E’ morto Pino Scaccia. Lo storico corrispondete Rai aveva contratto il Covid Covid: addio a Pino Scaccia, storico corrispondente Rai
Calogero Calderone | 29 Ottobre, 2020, 00:34

Settimana scorsa era stato ricoverato in seguito al tampone positivo al Covid, ma la situazione si è complicata a tal punto da ritenersi letale.

Pino Scaccia (pseudonimo di Giuseppe Scaccianoce) era nato a Roma nel 1946 e ormai da anni lavorava per la Rai.

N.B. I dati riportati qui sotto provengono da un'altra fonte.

(** A pending call runs at the tick its delay asks for: when the soft
    clock runs after every tick, the calls made in the first [k] ticks are
    exactly those with at most [k] ticks left, in order of their times, and
    the others stay with [k] ticks less. *)
Theorem callout_on_time s es k :
  queued 0 s es -> Forall (fun e => 0 < e.1) (rems 0 es) ->
  exists s' es' n',
    exec_evs idle_body s (rounds k) = Ok (s', snd <$> filter (fun e => e.1 <= Z.of_nat k) (rems 0 es)) /\
    crep s' es' n' /\
    rems 0 es' = (fun e => (e.1 - Z.of_nat k, e.2)) <$> filter (fun e => Z.of_nat k < e.1) (rems 0 es).
Proof.
  intros Hs Hp. pose proof (rems_ordered_pos es (qd_wf _ _ _ Hs) Hp) as Ho.
  destruct (spec_rounds k 0 (rems 0 es) Ho) as (log&E&El).
  assert (shift 0 (rems 0 es) = rems 0 es) as E0.
  { unfold shift. rewrite list_filter_all by done. rewrite <- (list_fmap_id (rems 0 es)) at 2.
    apply list_fmap_ext. intros i [r x] _. simpl. f_equal. lia. }
  assert (filter (fun e => e.1 <= 0) (rems 0 es) = []) as E1.
  { apply filter_none. eapply Forall_impl; [done|]. simpl. lia. }
  rewrite E0 in E. rewrite E1 in El. rewrite Z.add_0_l in *. simpl in El. subst log.
  pose proof (exec_evs_spec idle_body ltac:(constructor) (rounds k) 0 s es Hs (rounds_in_time k)) as H. rewrite E in H.
  destruct (exec_evs idle_body s (rounds k)) as [[s' lg]|m|]; [|by destruct H|done].
  destruct H as (k'&es'&[[n' Hs'] _ _ _ _]&[= E2 ->]). eauto 10.
Qed.

Lemma callout_on_time_witness :
  exists s' es' n',
    exec_evs idle_body coutinit (rounds 3) = Ok (s', snd <$> filter (fun e => e.1 <= Z.of_nat 3) (rems 0 [])) /\
    crep s' es' n' /\
    rems 0 es' = (fun e => (e.1 - Z.of_nat 3, e.2)) <$> filter (fun e => Z.of_nat 3 < e.1) (rems 0 []).
Proof. apply (callout_on_time coutinit [] 3 coutinit_queued). constructor. Defined.

(** ** Time of day, usage and limits *)

(** A tick moves the time of day by one tick, or by two or none while
    an adjustment is pending, which it brings one tick closer to zero; the
    ticks of the second stay below [hz]. *)
Theorem advance_time_spec k :
  0 <= lbolt k < hz -> -2147483648 <= tv_sec k < 2147483647 ->
  let k' := advance_time k in
  0 <= lbolt k' < hz /\
  hz * tv_sec k' + lbolt k' = hz * tv_sec k + lbolt k + 1 + Z.sgn (adjdelta k) /\
  adjdelta k' = adjdelta k - Z.sgn (adjdelta k).
Proof.
  intros Hl Ht k'. unfold k', advance_time, hz in *.
  destruct (Z.eqb_spec (adjdelta k) 0) as [->|Ha]; [|destruct (Z.ltb_spec 0 (adjdelta k))];
    case_if; cbn [lbolt tv_sec adjdelta]; norm_int; lia.
Qed.

Definition kclock0 : kclock :=
  KClock false 199 1 100 [0; 0; 0; 0] 0 0 (Itimer 0 0) (Itimer 0 0) 1000 1000
    (Uprof [] 0 0 0) inhabitant 50 0 [].
Lemma advance_time_spec_witness :
  0 <= lbolt (advance_time kclock0) < hz /\
  hz * tv_sec (advance_time kclock0) + lbolt (advance_time kclock0) = hz * 100 + 199 + 1 + Z.sgn 1 /\
  adjdelta (advance_time kclock0) = 1 - Z.sgn 1.
Proof. apply (advance_time_spec kclock0); vm_compute; done. Defined.

Lemma byte_s8 x : Z.land (s8 x) 255 = u8 x.
Proof.
  change 255 with (Z.ones 8). rewrite Z.land_ones by lia. unfold s8, u8.
  rewrite Zminus_mod, Zmod_mod, <- Zminus_mod. f_equal. lia.
Qed.

(** The usage counter of the running process goes up to 255 and stays. *)
Lemma cpu_tick_saturates p :
  -128 <= p_cpu p < 128 -> cpu_byte (cpu_tick p) = Z.min 255 (cpu_byte p + 1).
Proof.
  intros H. unfold cpu_tick, cpu_byte, set_p_cpu. cbn [p_cpu].
  assert (Z.land (p_cpu p) 255 = p_cpu p mod 256) as ->.
  { change 255 with (Z.ones 8). by rewrite Z.land_ones by lia. }
  destruct (decide (p_cpu p = 127)) as [->|H1]; [done|].
  rewrite (s8_small (p_cpu p + 1)) by lia. destruct (Z.eqb_spec (p_cpu p + 1) 0).
  - replace (p_cpu p) with (-1) by lia. done.
  - assert (Z.land (p_cpu p + 1) 255 = (p_cpu p + 1) mod 256) as ->.
    { change 255 with (Z.ones 8). by rewrite Z.land_ones by lia. }
    destruct (decide (0 <= p_cpu p)); [rewrite !Z.mod_small by lia; lia|].
    rewrite <- (Z.mod_add (p_cpu p + 1) 1), <- (Z.mod_add (p_cpu p) 1), !Z.mod_small by lia. lia.
Qed.

(** What the clock interrupt relies on: the four usage counters, a time in
    range and a profiling buffer as long as it says. *)
Record kclock_wf (k : kclock) : Prop := {
  wf_cp : length (cp_time k) = 4%nat;
  wf_lbolt : 0 <= lbolt k < hz;
  wf_sec : -2147483648 <= tv_sec k < 2147483647;
  wf_prof : pr_size (u_prof k) <= Z.of_nat (length (pr_base (u_prof k))) }.

Lemma gatherstats_ok k um bp :
  length (cp_time k) = 4%nat -> exists cp, gatherstats k um bp = Ok cp /\ length cp = 4%nat.
Proof.
  intros Hl. unfold gatherstats.
  assert (cpstate k um bp < length (cp_time k))%nat as Hlt.
  { rewrite Hl. unfold cpstate, CP_NICE, CP_USER, CP_IDLE, CP_SYS. repeat case_if; lia. }
  destruct (lookup_lt_is_Some_2 _ _ Hlt) as [c Hc]. rewrite (rd_Some _ _ _ Hc). cbn [mbind res_bind].
  rewrite wr_lt by done. eexists. split; [done|]. by rewrite length_insert.
Qed.

Lemma addupc_ok pc b t :
  pr_size b <= Z.of_nat (length (pr_base b)) ->
  exists b', addupc pc b t = Ok b' /\ pr_size b' = pr_size b /\ length (pr_base b') = length (pr_base b).
Proof.
  intros Hs. unfold addupc. destruct (pc <? pr_off b); [eauto|]. cbv zeta.
  set (i := Z.shiftr _ 16). destruct (Z.leb_spec (pr_size b) i) as [?|Hlt]; [eauto|].
  assert (0 <= i) as Hi by (apply Z.shiftr_nonneg, u32_bound).
  assert (Z.to_nat i < length (pr_base b))%nat as Hl by lia.
  destruct (lookup_lt_is_Some_2 _ _ Hl) as [c Hc]. rewrite (rd_Some _ _ _ Hc). cbn [mbind res_bind].
  rewrite wr_lt by done. cbn [mbind res_bind]. eexists. split; [done|]. simpl. by rewrite length_insert.
Qed.

Lemma soft_user_ok k pc um :
  pr_size (u_prof k) <= Z.of_nat (length (pr_base (u_prof k))) ->
  exists k', soft_user k pc um = Ok k' /\
    lbolt k' = lbolt k /\ tv_sec k' = tv_sec k /\ adjdelta k' = adjdelta k /\
    ru_utime k' = ru_utime k /\ ru_stime k' = ru_stime k.
Proof.
  intros H4. unfold soft_user. destruct um; cbn [negb]; [|by exists k].
  assert (exists b, (if pr_scale (u_prof k) =? 0 then Ok (u_prof k) else addupc pc (u_prof k) 1) = Ok b /\
    pr_size b <= Z.of_nat (length (pr_base b))) as (b&->&Hb).
  { case_if; [eauto|]. destruct (addupc_ok pc (u_prof k) 1 H4) as (b&->&E1&E2).
    exists b. by rewrite E1, E2. }
  cbn [mbind res_bind]. destruct (_ && _); by eexists.
Qed.

(** With a first delta above 1 no call is due after the tick. *)
Lemma no_due_after es :
  dwf es -> match es with [] => false | (c, _) :: _ => c <=? 1 end = false ->
  due (a_tick (rems 0 es)) = [].
Proof.
  intros Hd Hc. apply filter_none. unfold a_tick. apply Forall_fmap.
  destruct es as [|[c x] es]; [constructor|]. apply Z.leb_gt in Hc. cbn [dwf rems] in *.
  destruct (Z.ltb_spec 0 c); [|lia]. destruct (Z.eqb_spec (0 + Z.max 0 c) 0); [lia|].
  constructor; [simpl; lia|]. eapply Forall_impl; [apply rems_ge; [|done]; lia|]. simpl. lia.
Qed.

Addio a Pino Scaccia, storico volto della Rai per i servizi all'estero.

Le sue condizioni di salute si sono aggravate negli ultimi giorni e, per questo motivo, purtroppo quest'oggi è venuto a mancare. Il giornalista è morto oggi a causa del Covid in un ospedale romano, aveva 74 anni.

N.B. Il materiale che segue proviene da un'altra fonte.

(* ===== verification/Dll.v ===== *)
(** Circular doubly linked lists, as the buffer cache, the inode cache and
    insque/remque of sys/pic32/machdep.c keep them.

    The two links are finite maps from element addresses; [ring f g h l] is
    the list with header [h] and elements [l]. *)
From S2P Require Import Prelude.

Module Dll.

Section Dll.
Implicit Types (f g : gmap Z Z) (a b e h : Z) (l : list Z).

(** From [a] forward through [l] to [b], and back. *)
Fixpoint dseg f g a l b : Prop :=
  match l with
  | [] => f !! a = Some b /\ g !! b = Some a
  | x :: l => f !! a = Some x /\ g !! x = Some a /\ dseg f g x l b
  end.
Definition ring f g h l : Prop := dseg f g h l h /\ NoDup (h :: l).

Lemma dseg_app f g a l1 x l2 b :
  dseg f g a (l1 ++ x :: l2) b <-> dseg f g a l1 x /\ dseg f g x l2 b.
Proof.
  revert a. induction l1 as [|y l1 IH]; intros a; simpl; [tauto|]. rewrite IH. tauto.
Qed.

(** A segment depends on the forward links of [a] and [l] and on the backward
    links of [l] and [b]. *)
Lemma dseg_frame f g f' g' a l b :
  (forall x, x ∈ a :: l -> f' !! x = f !! x) -> (forall x, x ∈ l ++ [b] -> g' !! x = g !! x) ->
  dseg f g a l b -> dseg f' g' a l b.
Proof.
  revert a. induction l as [|y l IH]; intros a Hf Hg; simpl.
  - intros [H1 H2]. rewrite Hf by apply list_elem_of_here. rewrite Hg by apply list_elem_of_here. done.
  - intros (H1&H2&H3). rewrite Hf by apply list_elem_of_here. rewrite Hg by apply list_elem_of_here.
    split; [done|]. split; [done|]. apply IH; [|intros z Hz; apply Hg; set_solver|done].
    intros z Hz. apply Hf. set_solver.
Qed.

Lemma dseg_next f g a l b : dseg f g a l b -> f !! a = Some (List.hd b l).
Proof. destruct l; simpl; tauto. Qed.
Lemma last_default l d d' x : List.last (x :: l) d = List.last (x :: l) d'.
Proof. revert x. induction l as [|y l IH]; intros x; [done|]. apply (IH y). Qed.
Lemma dseg_prev f g a l b : dseg f g a l b -> g !! b = Some (List.last l a).
Proof.
  revert a. induction l as [|x l IH]; intros a; simpl; [tauto|]. intros (_&_&H).
  rewrite (IH _ H). destruct l as [|y l]; [done|]. f_equal. apply last_default.
Qed.

(** Writing the links of [e] between [a] and its successor. *)
Lemma dseg_insert f g a l b e :
  dseg f g a l b -> NoDup (a :: l) -> NoDup (l ++ [b]) -> e ∉ a :: l -> e ∉ l ++ [b] ->
  dseg (<[a := e]> (<[e := List.hd b l]> f)) (<[List.hd b l := e]> (<[e := a]> g)) a (e :: l) b.
Proof.
  intros H Hn1 Hn2 He1 He2. simpl.
  assert (e <> a) by set_solver.
  rewrite lookup_insert_eq. split; [done|]. 
  assert (List.hd b l <> e) as Hhe by (destruct l; set_solver).
  rewrite (lookup_insert_ne (M := gmap Z)), lookup_insert_eq by done. split; [done|].
  destruct l as [|x l]; simpl in *.
  - rewrite lookup_insert_ne, lookup_insert_eq by done. rewrite lookup_insert_eq. done.
  - destruct H as (_&_&H3). rewrite lookup_insert_ne, lookup_insert_eq by done. rewrite lookup_insert_eq.
    split; [done|]. split; [done|]. eapply dseg_frame; [| |done].
    + intros z Hz. apply NoDup_cons in Hn1 as [? ?]. rewrite !lookup_insert_ne; [done|set_solver..].
    + intros z Hz. apply NoDup_cons in Hn2 as [? ?]. rewrite !lookup_insert_ne; [done|set_solver..].
Qed.

(** Unlinking the first element of a segment. *)
Lemma dseg_remove f g a e l b :
  dseg f g a (e :: l) b -> NoDup (a :: e :: l) -> NoDup (e :: l ++ [b]) ->
  dseg (<[a := List.hd b l]> f) (<[List.hd b l := a]> g) a l b.
Proof.
  intros (_&_&H) Hn1 Hn2. destruct l as [|x l]; simpl in *.
  - by rewrite !lookup_insert_eq.
  - destruct H as (_&_&H). rewrite !lookup_insert_eq. split; [done|]. split; [done|].
    eapply dseg_frame; [| |done].
    + intros z Hz. rewrite lookup_insert_ne; [done|]. rewrite !NoDup_cons in Hn1. set_solver.
    + intros z Hz. rewrite lookup_insert_ne; [done|]. rewrite !NoDup_cons in Hn2. set_solver.
Qed.

(** Rings that share no element with what changed stay. *)
Lemma ring_frame f g f' g' h l :
  (forall x, x ∈ h :: l -> f' !! x = f !! x /\ g' !! x = g !! x) -> ring f g h l -> ring f' g' h l.
Proof.
  intros Hx [H1 H2]. split; [|done]. eapply dseg_frame; [| |done]; intros x Hin; apply Hx; set_solver.
Qed.

(** Inserting [e] after [p], an element of the ring or its header. *)
Lemma ring_insert f g h l1 p l2 e n :
  ring f g h (l1 ++ l2) -> e ∉ h :: l1 ++ l2 -> p = List.last l1 h -> n = List.hd h l2 ->
  ring (<[p := e]> (<[e := n]> f)) (<[n := e]> (<[e := p]> g)) h (l1 ++ e :: l2).
Proof.
  intros [Hd Hnd] He -> ->. split; last first.
  { apply NoDup_cons in Hnd as [Hh Hnd]. apply NoDup_cons. split; [set_solver|].
    rewrite <- Permutation_middle. apply NoDup_cons. split; [set_solver|done]. }
  destruct l1 as [|p l1 _] using rev_ind.
  - simpl in *. apply dseg_insert; [done|done| |set_solver|set_solver].
    apply NoDup_cons in Hnd as [Hh Hnd]. apply NoDup_app. split_and!; [done| |apply NoDup_singleton].
    set_solver.
  - rewrite last_last. rewrite <- app_assoc in Hd, Hnd, He. simpl in Hd, Hnd, He.
    rewrite <- app_assoc. simpl. apply dseg_app in Hd as [Hd1 Hd2]. apply dseg_app.
    apply NoDup_cons in Hnd as [Hh Hnd]. apply NoDup_app in Hnd as (Hn1&Hn12&Hn2).
    assert (p ∉ l1) by (intros Hp; apply (Hn12 p Hp), list_elem_of_here).
    assert (p ∉ l2) by (by apply NoDup_cons in Hn2 as [? _]).
    assert (List.hd h l2 ∉ l1 ++ [p]) as Hhd.
    { destruct l2 as [|y l2]; simpl; [set_solver|]. intros [Hy|Hy]%elem_of_app; [|set_solver].
      apply (Hn12 y Hy). set_solver. }
    split.
    + eapply dseg_frame; [| |exact Hd1].
      * intros x Hx. rewrite !lookup_insert_ne; [done|set_solver..].
      * intros x Hx. rewrite !lookup_insert_ne; [done|set_solver..].
    + apply dseg_insert; [done|done| |set_solver|set_solver].
      apply NoDup_app. apply NoDup_cons in Hn2 as [? ?].
      split_and!; [done|set_solver|apply NoDup_singleton].
Qed.

(** Removing an element. *)
Lemma ring_remove f g h l1 e l2 :
  ring f g h (l1 ++ e :: l2) ->
  f !! e = Some (List.hd h l2) /\ g !! e = Some (List.last l1 h) /\
  ring (<[List.last l1 h := List.hd h l2]> f) (<[List.hd h l2 := List.last l1 h]> g) h (l1 ++ l2).
Proof.
  intros [Hd Hnd]. pose proof Hd as [Hda Hdb]%dseg_app.
  split; [by apply dseg_next in Hdb|]. split; [by apply dseg_prev in Hda|].
  pose proof Hnd as [Hh Hnd']%NoDup_cons. apply NoDup_app in Hnd' as (Hn1&Hn12&[He2 Hn2]%NoDup_cons).
  assert (NoDup (h :: l1 ++ l2)) as Hnd2.
  { apply NoDup_cons. split; [set_solver|]. apply NoDup_app. split_and!; try done.
    intros x Hx ?. apply (Hn12 x Hx). set_solver. }
  split; [|done]. destruct l1 as [|p l1 _] using rev_ind.
  - simpl in *. apply dseg_remove with e; [done|done|].
    apply NoDup_cons. split; [set_solver|]. apply NoDup_app.
    split_and!; [done|set_solver|apply NoDup_singleton].
  - rewrite last_last. rewrite <- app_assoc in *. simpl in *. apply dseg_app in Hd as [Hd1 Hd2]. apply dseg_app.
    apply NoDup_app in Hn1 as (Hn1&Hp1&_).
    assert (p ∉ l1) by (intros Hp; apply (Hp1 p Hp), list_elem_of_here).
    assert (p <> h) by set_solver.
    assert (p ∉ e :: l2) as Hpe by (apply Hn12; set_solver).
    assert (List.hd h l2 ∉ l1 ++ [p]) as Hhd.
    { destruct l2 as [|y l2]; simpl; [set_solver|]. intros Hy. apply (Hn12 y Hy). set_solver. }
    split.
    + eapply dseg_frame; [| |exact Hd1]; intros x Hx; (rewrite lookup_insert_ne; [done|set_solver]).
    + apply dseg_remove with e; [done| |].
      * rewrite !NoDup_cons. split_and!; [set_solver|set_solver|done].
      * apply NoDup_cons. split; [set_solver|]. apply NoDup_app.
        split_and!; [done|set_solver|apply NoDup_singleton].
Qed.

End Dll.

(** ** Several rings with the same links

    [H] are the headers and [L h] the elements of the ring of [h]; no element
    is a header or in two rings. *)
Section Rings.
Implicit Types (f g : gmap Z Z) (e h : Z) (H : Z -> Prop) (L : Z -> list Z).

Record rings f g H L : Prop := {
  r_ring : forall h, H h -> ring f g h (L h);
  r_elem : forall h e, H h -> e ∈ L h -> ~ H e;
  r_disj : forall h h' e, H h -> H h' -> e ∈ L h -> e ∈ L h' -> h = h' }.

Definition with_list L h l : Z -> list Z := fun k => if decide (k = h) then l else L k.
Lemma with_list_eq L h l : with_list L h l h = l.
Proof. unfold with_list. by rewrite decide_True. Qed.
Lemma with_list_ne L h l k : k <> h -> with_list L h l k = L k.
Proof. intros. unfold with_list. by rewrite decide_False. Qed.

Lemma hd_in_ring h l : List.hd h l ∈ h :: l.
Proof. destruct l; simpl; set_solver. Qed.
Lemma last_in_ring h l : List.last l h ∈ h :: l.
Proof. destruct l as [|x l _] using rev_ind; [set_solver|]. rewrite last_last. set_solver. Qed.

(** The links of the other rings are not touched when only [h], elements of
    its ring or a new element are written. *)
Lemma rings_frame f g H L f' g' h l :
  rings f g H L -> H h -> ring f' g' h l ->
  (forall e, e ∈ l -> ~ H e /\ forall k, H k -> k <> h -> e ∉ L k) ->
  (forall x, (x ∉ h :: l) -> (x ∉ h :: L h) -> f' !! x = f !! x /\ g' !! x = g !! x) ->
  rings f' g' H (with_list L h l).
Proof.
  intros [R1 R2 R3] Hh Hr Hl Hx. split.
  - intros k Hk. destruct (decide (k = h)) as [->|Hne]; [by rewrite with_list_eq|]. rewrite with_list_ne by done.
    eapply ring_frame; [|by apply R1]. intros x Hin. apply Hx.
    + intros [->|Hxl]%elem_of_cons.
      * apply elem_of_cons in Hin as [?|Hin]; [done|]. by apply (R2 k h).
      * destruct (Hl x Hxl) as [Hnx Hnl]. apply elem_of_cons in Hin as [->|Hin]; [done|]. by apply (Hnl k).
    + intros [->|Hxl]%elem_of_cons.
      * apply elem_of_cons in Hin as [?|Hin]; [done|]. by apply (R2 k h).
      * apply elem_of_cons in Hin as [->|Hin]; [by apply (R2 h k)|]. apply Hne. by apply (R3 k h x).
  - intros k e Hk. destruct (decide (k = h)) as [->|Hne].
    + rewrite with_list_eq. intros He. by apply Hl.
    + rewrite with_list_ne by done. by apply R2.
  - intros k k' e Hk Hk'. destruct (decide (k = h)) as [->|Hne], (decide (k' = h)) as [->|Hne'];
      rewrite ?with_list_eq, ?with_list_ne by done; try done.
    + intros He He'. by destruct (proj2 (Hl e He) k' Hk' Hne' He').
    + intros He He'. by destruct (proj2 (Hl e He') k Hk Hne He).
    + by apply R3.
Qed.

Lemma rings_remove f g H L h l1 e l2 :
  rings f g H L -> H h -> L h = l1 ++ e :: l2 ->
  f !! e = Some (List.hd h l2) /\ g !! e = Some (List.last l1 h) /\
  rings (<[List.last l1 h := List.hd h l2]> f) (<[List.hd h l2 := List.last l1 h]> g) H (with_list L h (l1 ++ l2)).
Proof.
  intros R Hh E. pose proof (r_ring _ _ _ _ R h Hh) as Hr. rewrite E in Hr.
  destruct (ring_remove _ _ _ _ _ _ Hr) as (H1&H2&H3). split; [done|]. split; [done|].
  eapply rings_frame; [done|done|done| |].
  - intros x Hx. split; [apply (r_elem _ _ _ _ R h x Hh); rewrite E; set_solver|].
    intros k Hk Hne Hxk. apply Hne. apply (r_disj _ _ _ _ R k h x Hk Hh Hxk). rewrite E. set_solver.
  - intros x Hx _. pose proof (hd_in_ring h l2). pose proof (last_in_ring h l1).
    rewrite !lookup_insert_ne; [done| |]; intros <-; apply Hx; set_solver.
Qed.

(** Where a new element is inserted: after [l1] in the ring of [h]. *)
Lemma rings_insert f g H L h l1 l2 e p n :
  rings f g H L -> H h -> L h = l1 ++ l2 -> ~ H e -> (forall k, H k -> e ∉ L k) ->
  p = List.last l1 h -> n = List.hd h l2 ->
  rings (<[p := e]> (<[e := n]> f)) (<[n := e]> (<[e := p]> g)) H (with_list L h (l1 ++ e :: l2)).
Proof.
  intros R Hh E He Hfree -> ->. pose proof (r_ring _ _ _ _ R h Hh) as Hr. rewrite E in Hr.
  assert (e ∉ h :: l1 ++ l2) as Hne.
  { intros [->|Hin]%elem_of_cons; [done|]. apply (Hfree h Hh). by rewrite E. }
  pose proof (ring_insert _ _ _ _ _ _ _ _ Hr Hne eq_refl eq_refl) as Hr'.
  eapply rings_frame; [done|done|done| |].
  - intros x Hx. assert (x = e \/ x ∈ L h) as [->|Hx'] by (rewrite E; set_solver);
      [split; [done|by intros k Hk _; apply Hfree]|].
    split; [by apply (r_elem _ _ _ _ R h x Hh)|].
    intros k Hk Hk' Hxk. apply Hk'. by apply (r_disj _ _ _ _ R k h x Hk Hh).
  - intros x Hx Hx'. rewrite E in Hx'. pose proof (hd_in_ring h l2). pose proof (last_in_ring h l1).
    rewrite !lookup_insert_ne; [done|..]; intros <-; set_solver.
Qed.

Lemma rings_next f g H L h : rings f g H L -> H h -> f !! h = Some (List.hd h (L h)).
Proof. intros R Hh. destruct (r_ring _ _ _ _ R h Hh) as [Hd _]. by apply dseg_next in Hd. Qed.
Lemma rings_prev f g H L h : rings f g H L -> H h -> g !! h = Some (List.last (L h) h).
Proof. intros R Hh. destruct (r_ring _ _ _ _ R h Hh) as [Hd _]. by apply dseg_prev in Hd. Qed.
Lemma rings_after f g H L h l1 e l2 : rings f g H L -> H h -> L h = l1 ++ e :: l2 -> f !! e = Some (List.hd h l2).
Proof. intros R Hh E. by destruct (rings_remove _ _ _ _ _ _ _ _ R Hh E). Qed.
Lemma rings_ext f g H L L' : (forall h, H h -> L' h = L h) -> rings f g H L -> rings f g H L'.
Proof.
  intros E [R1 R2 R3]. split.
  - intros h Hh. rewrite E by done. auto.
  - intros h e Hh. rewrite E by done. eauto.
  - intros h h' e Hh Hh'. rewrite !E by done. eauto.
Qed.
Lemma rings_nodup f g H L h : rings f g H L -> H h -> NoDup (L h).
Proof. intros R Hh. destruct (r_ring _ _ _ _ R h Hh) as [_ Hn]. by apply NoDup_cons in Hn as [_ ?]. Qed.

(** Fewer headers, and one more: an element that is linked to itself. *)
Lemma rings_sub f g H H' L : (forall h, H' h -> H h) -> rings f g H L -> rings f g H' L.
Proof.
  intros Hs [R1 R2 R3]. split; [auto|intros h e Hh He Hn; by apply (R2 h e (Hs _ Hh) He), Hs|intros h h' e ? ?; eauto].
Qed.
Lemma rings_self f g H H' L e :
  rings f g H L -> ~ H e -> (forall k, H k -> e ∉ L k) -> (forall h, H' h -> H h \/ h = e) ->
  rings (<[e := e]> f) (<[e := e]> g) H' (with_list L e []).
Proof.
  intros [R1 R2 R3] He Hfree Hs.
  assert (forall h, H' h -> h <> e -> H h) as Hs' by (intros h Hh Hne; by destruct (Hs h Hh)). split.
  - intros h Hh. destruct (decide (h = e)) as [->|Hne].
    + rewrite with_list_eq. split; [by simpl; rewrite !lookup_insert_eq|apply NoDup_singleton].
    + rewrite with_list_ne by done. eapply ring_frame; [|by apply R1; auto]. intros x Hx.
      assert (x <> e) by (intros ->; apply elem_of_cons in Hx as [?|Hx]; [congruence|by apply (Hfree h (Hs' h Hh Hne))]).
      by rewrite !lookup_insert_ne by done.
  - intros h x Hh. destruct (decide (h = e)) as [->|Hne]; [rewrite with_list_eq; intros Hx; by apply not_elem_of_nil in Hx|].
    rewrite with_list_ne by done. intros Hx Hx'. destruct (Hs x Hx') as [?| ->]; [by apply (R2 h x (Hs' h Hh Hne) Hx)|by apply (Hfree h (Hs' h Hh Hne))].
  - intros h h' x Hh Hh'. destruct (decide (h = e)) as [->|Hne]; [rewrite with_list_eq; intros Hx; by apply not_elem_of_nil in Hx|].
    destruct (decide (h' = e)) as [->|Hne']; [rewrite (with_list_eq L e); intros _ Hx; by apply not_elem_of_nil in Hx|].
    rewrite !with_list_ne by done. apply R3; auto.
Qed.
End Rings.

End Dll.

Ha anche seguito il difficile dopoguerra in Iraq fino alla rivolta in Libia. Scaccia è stato in prima linea anche su temi italiani, dalla mafia al terrorismo.

E' passato a miglior vita Pino Scaccia, l'inviato storico della Rai ed ex capo redattore dei servizi speciali del TG1.

Scaccia ha seguito numerosi avvenimenti, dalla prima guerra del Golfo al conflitto serbo croato, dalla disgregazione dell'ex Unione Sovietica e della ex Jugoslavia, fino alla crisi in Afghanistan. L'Usigrai, l'Unione sindacale dei giornalisti Rai, ha scritto in una note che la sua perdita è grave per tutta la professione, definendo Scaccia "giornalista di razza", esprimendo cordoglio a tutta la famiglia. Ben presto intraprese la carriera nel mondo del giornalismo, divenendo uno dei professionisti più affermati e apprezzati della Rai, dove ha lungamente ricoperto il ruolo di inviato, principalmente occupandosi di Politica ed Esteri. È stato inoltre docente del master di giornalismo radiotelevisivo all'Università Lumsa di Roma.